(** Rounding keeps a value between two floats of the format between them. *)
Lemma round_between (mx : positive) (ex : Z) (mL : positive) (eL : Z)
    (mB : positive) (eB : Z) :
  53 <= dig mx -> -1074 <= ex ->
  valid_binary (S754_finite false mL eL) = true ->
  valid_binary (S754_finite false mB eB) = true ->
  scaled mL eL <= Zpos mx * 2 ^ (ex + 1074) <= scaled mB eB ->
  exists (mr : positive) (er : Z),
    binary_round_aux prec emax false (Zpos mx) ex loc_Exact
    = S754_finite false mr er
    /\ valid_binary (S754_finite false mr er) = true
    /\ dig mr = 53
    /\ scaled mL eL <= scaled mr er <= scaled mB eB.
Proof.
  intros Hd He HvL HvB [HL HB].
  apply valid_inv in HvL, HvB.
  destruct HvL as (HeL & HdL & _), HvB as (HeB & HdB & _).
  destruct (binary_round_aux_exact mx ex Hd He) as (mr & er & Hr & Hdr & Her & Hval).
  cbn zeta in Hval.
  set (n := dig mx - 53) in *. set (q := Zpos mx / 2 ^ n) in *.
  set (g := 2 ^ (ex + n + 1074)) in *.
  assert (Hn : 0 <= n) by (unfold n; lia).
  assert (H2n : 0 < 2 ^ n) by (apply Z.pow_pos_nonneg; lia).
  assert (Hu : 0 < 2 ^ (ex + 1074)) by (apply Z.pow_pos_nonneg; lia).
  assert (Hg : g = 2 ^ n * 2 ^ (ex + 1074)).
  { unfold g. rewrite <- Z.pow_add_r by lia. f_equal. lia. }
  assert (Hgpos : 0 < g) by (rewrite Hg; apply Z.mul_pos_pos; assumption).
  pose proof (Z.div_mod (Zpos mx) (2 ^ n) ltac:(lia)) as Hdm. fold q in Hdm.
  pose proof (Z.mod_pos_bound (Zpos mx) (2 ^ n) H2n) as Hrem.
  set (r := Zpos mx mod 2 ^ n) in *.
  assert (HX : Zpos mx * 2 ^ (ex + 1074) = q * g + r * 2 ^ (ex + 1074)).
  { rewrite Hg, Hdm at 1. ring. }
  assert (Hrg : r * 2 ^ (ex + 1074) < g).
  { rewrite Hg. apply Z.mul_lt_mono_pos_r; lia. }
  pose proof (dig_bounds mx) as [Hlo Hhi].
  assert (Hq : 2 ^ 52 <= q).
  { unfold q. apply Z.div_le_lower_bound; [ lia | ].
    rewrite <- Z.pow_add_r by lia.
    replace (n + 52) with (dig mx - 1) by (unfold n; lia). exact Hlo. }
  assert (Hqg : 2 ^ 52 * g <= q * g) by (apply Z.mul_le_mono_nonneg_r; lia).
  (* lower bound: the float below is at most the floor *)
  assert (Hlow : scaled mL eL <= q * g).
  { pose proof (grid_dichotomy mL eL (ex + n) HdL ltac:(lia) ltac:(lia)) as HgL.
    change (2 ^ (ex + n + 1074)) with g in HgL.
    destruct HgL as [[t Ht] | Hsmall]; [ | lia ].
    rewrite Ht in *. assert (t < q + 1) by nia. nia. }
  (* upper bound: the float above is at least the ceiling *)
  assert (Hup : scaled mr er <= scaled mB eB).
  { destruct Hval as [Hv | [Hv Hne]]; rewrite Hv; [ lia | ].
    assert (Hrpos : 0 < r * 2 ^ (ex + 1074)) by (apply Z.mul_pos_pos; lia).
    pose proof (grid_dichotomy mB eB (ex + n) HdB ltac:(lia) ltac:(lia)) as HgB.
    change (2 ^ (ex + n + 1074)) with g in HgB.
    destruct HgB as [[t Ht] | Hsmall]; [ | lia ].
    rewrite Ht in *. assert (q < t) by nia. nia. }
  assert (Hge : scaled mL eL <= scaled mr er).
  { destruct Hval as [Hv | [Hv _]]; rewrite Hv; nia. }
  assert (Her' : er <= 971).
  { destruct (Z.le_gt_cases er eB) as [Hle | Hgt]; [ lia | ].
    assert (scaled mB eB < scaled mr er) by (apply scaled_exp_lt; lia). lia. }
  exists mr, er.
  destruct (Z.leb_spec er 971); [ | lia ].
  split; [ exact Hr | ].
  split; [ apply valid_intro; lia | ].
  split; [ exact Hdr | ]. split; assumption.
Qed.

• **TRY IT**
Write out exactly the final stretch of the records: the line containing "assert (Hup : scaled" and every line after it, through the last, and nothing else.

• **TASK OUTPUT**
  assert (Hup : scaled mr er <= scaled mB eB).
  { destruct Hval as [Hv | [Hv Hne]]; rewrite Hv; [ lia | ].
    assert (Hrpos : 0 < r * 2 ^ (ex + 1074)) by (apply Z.mul_pos_pos; lia).
    pose proof (grid_dichotomy mB eB (ex + n) HdB ltac:(lia) ltac:(lia)) as HgB.
    change (2 ^ (ex + n + 1074)) with g in HgB.
    destruct HgB as [[t Ht] | Hsmall]; [ | lia ].
    rewrite Ht in *. assert (q < t) by nia. nia. }
  assert (Hge : scaled mL eL <= scaled mr er).
  { destruct Hval as [Hv | [Hv _]]; rewrite Hv; nia. }
  assert (Her' : er <= 971).
  { destruct (Z.le_gt_cases er eB) as [Hle | Hgt]; [ lia | ].
    assert (scaled mB eB < scaled mr er) by (apply scaled_exp_lt; lia). lia. }
  exists mr, er.
  destruct (Z.leb_spec er 971); [ | lia ].
  split; [ exact Hr | ].
  split; [ apply valid_intro; lia | ].
  split; [ exact Hdr | ]. split; assumption.
Qed.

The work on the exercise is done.